Singkatnya, gabungan Salmonella dan Bacillus cereus menunjukkan masalah sistemik, yang bukan hanya terletak di bahan baku, tetapi juga operasi dapur dan distribusi. Sedangkan dalam konteks temuan nitrit, Dicky menjelaskan, penggunaan senyawa itu secara berlebihan bakal berisiko. Nitrit memang dipakai secara legal di industri pangan, misalnya pengawet daging olahan, tapi pemakaiannya dibatasi.

“Kalau berlebih dia mengganggu transport oksigen, jadi bisa berbahaya untuk anak ya. Methemoglobinemia namanya, dan bereaksi dengan amina membentuk nitrosamin. Ini yang bisa berpotensi karsinogenik jangka panjang. Temuan 8 persen sampel positif nitrit ini mengindikasikan ada potensi penggunaan aditif pengawet yang tidak sesuai standar, atau juga bisa dari air yang terkontaminasi, atau bahan baku sayuran yang tinggi nitrat, lalu berubah jadi nitrit,” lanjut Dicky.

Kercunan MBG Subang

Kadinkes Subang dr Maxi saat menjenguk anak yang mengalami keracunan di Puskesmas Rwawalele Kecamatan Dawuan Subang. Subang Info / Ahya Nurdin

Itu mengapa perbaikan tata kelola menjadi krusial. Dicky bilang, tata kelola sendiri bukan hanya bicara proses pembuatan makanan dan dikonsumsi tapi termasuk anggaran, SDM, dan strategi komunikasi risiko. Jangan sampai program yang strategis ini dikelola dengan komunikasi risiko yang asal-asalan.
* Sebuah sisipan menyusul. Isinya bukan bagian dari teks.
Definition observation_stored (s : Finding.ObservationSpec) (id : string) (d : database) : Prop := exists c fp k r,
  Finding.canonicalizeObservation s = Ok (c, fp) /\ Finding.observations (findings_db d) !! k = Some r /\
  Finding.same_source s (Finding.co_spec (Finding.ob_value r)) = true /\ Finding.ob_fingerprint r = fp /\
  Finding.ID (Finding.co_spec (Finding.ob_value r)) = id.

Definition normalization_stored (s : Finding.NormalizationSpec) (d : database) : Prop := exists c fp r,
  Finding.canonicalizeNormalization s = Ok (c, fp) /\
  Finding.normalizations (findings_db d) !! Finding.normalization_key s = Some r /\ Finding.no_fingerprint r = fp.

Definition outcome_stored (s : Correlation.UncorrelatedSpec) (d : database) : Prop := exists c fp r,
  Correlation.canonicalizeUncorrelated s = Ok (c, fp) /\
  Finding.outcomes (findings_db d) !! Correlation.outcome_key s = Some r /\ Finding.ou_fingerprint r = fp.

Lemma output_stays s d d' : advances d d' -> output_stored s d -> output_stored s d'.
Proof.
  intros [_ L _] (fp & r & Hc & Hr & Hf). destruct (lt_records _ _ L). exists fp, r.
  split_and!; [done|by eapply lookup_weaken|done].
Qed.

Lemma scan_stays s id d d' : advances d d' -> scan_stored s id d -> scan_stored s id d'.
Proof.
  intros [_ L _] (scope & fps & k & r & sc & Hc & Hr & Hs & H). destruct (lt_records _ _ L).
  exists scope, fps, k, r, sc. split; [done|]. do 2 (split; [by eapply lookup_weaken|]). done.
Qed.

Lemma observation_stays s id d d' : advances d d' -> observation_stored s id d -> observation_stored s id d'.
Proof.
  intros [_ _ K] (c & fp & k & r & Hc & Hr & H). destruct K. exists c, fp, k, r.
  split; [done|]. split; [by eapply lookup_weaken|done].
Qed.

Lemma normalization_stays s d d' : advances d d' -> normalization_stored s d -> normalization_stored s d'.
Proof.
  intros [_ _ K] (c & fp & r & Hc & Hr & H). destruct K. exists c, fp, r. split_and!; [done|by eapply lookup_weaken|done].
Qed.

Lemma outcome_stays s d d' : advances d d' -> outcome_stored s d -> outcome_stored s d'.
Proof.
  intros [_ _ K] (c & fp & r & Hc & Hr & H). destruct K. exists c, fp, r. split_and!; [done|by eapply lookup_weaken|done].
Qed.

(** What the answers of the stores mean. *)
Lemma RecordParseOutput_stored s d i u : exec (RecordParseOutput s) (ingestion_db d) = (Ok u, i) ->
  output_stored s (set_ingestion i d).
Proof.
  intros (fp & Hc & [(-> & r & Hr & Hf)|(_ & Ho & _ & _)])%RecordParseOutput_ok; [by exists fp, r|].
  exists fp, (new_output s fp). split_and!; [done| |done]. simpl. rewrite Ho. apply lookup_insert_eq.
Qed.

Lemma RecordScan_stored s d i out : consistent (ingestion_db d) -> exec (RecordScan s) (ingestion_db d) = (Ok out, i) ->
  scan_stored s (st_ID out) (set_ingestion i d).
Proof.
  intros C Hx. pose proof (after_call (CallScan s) _ _ eq_refl C (f_equal snd Hx)) as C'.
  destruct (recorded_run _ _ _ _ C Hx) as (scope & fps & Hc & [(r & sc & Hr & Hs & Hf & Hid) _]).
  destruct (find_run_spec _ _ _ Hr) as (k & Hk & Hsame). pose proof (ek_keys _ (con_evidence _ C') _ _ Hk) as ->.
  injection Hid as E _ _. rewrite E. by exists scope, fps, (scan_key (sr_spec r)), r, sc.
Qed.

Lemma RecordObservation_stored s f f' d out : exec (Finding.RecordObservation s) f = (Ok out, f') ->
  findings_db d = f' -> observation_stored s (Finding.so_ID out) d.
Proof.
  intros (c & fp & rcv & r & Hc & _ & _ & _ & _ & _ & Hfind & Hfp & _ & Hout)%Finding.RecordObservation_ok <-.
  unfold Finding.find_source in Hfind.
  assert (r ∈ rows_where (fun r => Finding.same_source s (Finding.co_spec (Finding.ob_value r)))
              (Finding.observations (findings_db d))) as Hin.
  { destruct (rows_where _ _); [done|]. injection Hfind as ->. left. }
  apply elem_of_rows_where in Hin as [[k Hk] Hs]. exists c, fp, k, r. split_and!; [done..|].
  destruct Hout as [[_ ->]|(-> & -> & _)]; [done|]. by apply Finding.canonical_value in Hc as [_ ->].
Qed.

Lemma RecordNormalization_stored s f f' d out : exec (Finding.RecordNormalization s) f = (Ok out, f') ->
  findings_db d = f' -> normalization_stored s d /\ exists at_ created, out = Finding.stored_normalization s at_ created.
Proof.
  rewrite Finding.RecordNormalization_exec. destruct (Finding.canonicalizeNormalization s) as [[c fp]|] eqn:Hc; [|done].
  destruct (Finding.observation_recorded s f); [|done]. destruct (_ <? _); [done|]. intros Hx <-. unfold normalization_stored.
  assert (c = s) as ->.
  { unfold Finding.canonicalizeNormalization in Hc. destruct (_ && _); [|done]. by injection Hc as <- _. }
  apply record_outcome_ok in Hx as [(fp' & Hi & Hf & Hs)|(rows & f1 & Hi & Hr & -> & [= <-])];
    (split; [exists s, fp|]).
  - unfold Finding.find_normalization in Hf. destruct (Finding.normalizations _ !! _) as [r|]; [|done].
    injection Hf as _ <-. exists r. split_and!; [done..|]. unfold same_fp, text_fingerprint in Hs. by simp_bool.
  - unfold Finding.find_normalization in Hf. destruct (Finding.normalizations _ !! _) as [r|]; [|done].
    injection Hf as <- _. eauto.
  - unfold Finding.insert_normalization in Hi. destruct (negb _); [done|]. destruct (negb _).
    + by injection Hi as <- _.
    + injection Hi as _ <-. eexists. split_and!; [done|apply lookup_insert_eq|done].
  - eauto.
Qed.

Lemma RecordUncorrelated_stored s f f' d out : exec (Correlation.RecordUncorrelated s) f = (Ok out, f') ->
  findings_db d = f' -> outcome_stored s d.
Proof.
  intros (c & fp & at_ & r & Hc & _ & _ & Hr & Hf & _)%Correlation.RecordUncorrelated_ok <-. by exists c, fp, r.
Qed.

(** An operation and an import in agreement are open or final together. *)
Lemma agrees_open o s : operation_agrees o s = true -> is_open o = import_open s /\ finished_state o = settled s /\
  is_open o = negb (finished_state o).
Proof. by destruct o, s. Qed.

Lemma consistent_pair i d op im : consistent d -> find_processing i d = Some (op, im) ->
  operation_agrees (op_state op) (im_state im) = true.
Proof.
  intros C Hf. pose proof (find_processing_spec _ _ _ _ Hf) as (Hop & Him & Hi & _).
  destruct (con_agree _ C _ _ _ Hop) as (im' & Him' & Ha). unfold import_key in Him. rewrite Hi, Him in Him'.
  by injection Him' as <-.
Qed.

(** ** Calls of the stores *)

Definition database_error (e : error) : Prop := exists action, e = ErrDatabase action.

Lemma database_error_dec e : database_error e \/ ~ database_error e.
Proof. destruct e; (left; by eexists) || (right; by intros []). Qed.

Ltac reports := repeat first [progress (simpl; intros) | apply report_ret | apply report_begin | apply report_stmt
  | apply report_auto | apply report_commit | by eexists | case_match].

Lemma FailProcessing_reports i f t : calls_report database_error (FailProcessing i f t).
Proof. unfold FailProcessing, begin, query, statement, commit. reports. Qed.

Lemma Resolve_reports i : calls_report database_error (ResolveProcessingTarget i).
Proof. unfold ResolveProcessingTarget, autocommit. reports. Qed.

(** A failure that is not stored because of the state of the operation: the
    operation is final, or not there. *)
Lemma FailProcessing_refused i f t d fs e d' : consistent d -> run_on (FailProcessing i f t) d fs = (Err e, d') ->
  validateProcessingIdentity i = true -> validFailure f = true -> IsZero t = false -> ~ database_error e ->
  d' = d /\ (e = ErrProcessingNotFound /\ find_processing i d = None \/
    e = ErrProcessingConflict /\ exists op im, find_processing i d = Some (op, im) /\ finished_state (op_state op) = true).
Proof.
  intros C Hx Hv Hf Ht He. destruct (run_on_error _ _ _ _ _ _ (FailProcessing_reports i f t) Hx) as [?|[d'' Hx']]; [done|].
  assert (d' = d) as ->.
  { pose proof (FailProcessing_effect _ _ _ _ _ _ Hx') as [(? & _ & ->)|(? & ? & _ & ? & _)]; [|done].
    destruct (atomic_db (FailProcessing i f t) d fs (FailProcessing_atomic i f t)) as [E|E]; rewrite Hx, ?Hx' in E; done. }
  split; [done|]. revert Hx'. unfold exec, run_on, FailProcessing. rewrite Hv, Hf, Ht. cbn [negb orb].
  rewrite run_begin. unfold query. cbn [bind run next_fault faults tick tail working committed].
  destruct (find_processing i d) as [[op im]|] eqn:Efp; [|intros [= <- _]; by left].
  destruct (agrees_open _ _ (consistent_pair _ _ _ _ C Efp)) as (Ho & Hs & Hn).
  pose proof (find_processing_spec _ _ _ _ Efp) as (Hop & Him & _).
  destruct (op_state op) eqn:Eop; simpl in Ho, Hs, Hn.
  1,2: rewrite <- Ho; cbn [is_open negb orb]; rewrite run_statement, (update_import_hit _ _ _ _ _ im) by (done || by rewrite <- Ho);
    destruct (check_import _); [|intros [= <- _]; destruct He; by eexists];
    rewrite run_statement; unfold publish_failure; destruct (ValidString _); [|intros [= <- _]; destruct He; by eexists];
    rewrite (update_operation_hit _ _ _ _ op) by (done || by rewrite Eop);
    destruct (check_operation _ _); [done|intros [= <- _]; destruct He; by eexists].
  all: assert (finished_state (op_state op) = true) as Hfin by (by rewrite Eop).
  2: destruct (negb (String.eqb _ _) || _); [|done].
  all: intros [= <- _]; right; eauto.
Qed.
“Semua di pemerintahan, kantor presiden pengen bicara, BGN bicara, BPOM bicara, tapi datanya berbeda-beda. Kan ini membingungkan. Artinya, berarti tidak ada koordinasi dan bagaimana kita akan bisa merespon satu kejadian dengan baik kalau datanya saja berbeda-beda. Dan itu sekali lagi juga membuat trust dan kebingungan di publik,” kata dr. Dicky.

Apalagi, wacana SLHS di kalangan SPPG juga tak lepas dari problem. Anggota Komisi IX DPR RI Fraksi Nasdem, Irma Suryani Chaniago, mengungkap keraguan rencana tersebut bisa efektif mengurangi kasus keracunan, lantaran sertifikasi masih bisa jadi ajang jual beli dengan mudah, sehingga belum terjamin keasliannya.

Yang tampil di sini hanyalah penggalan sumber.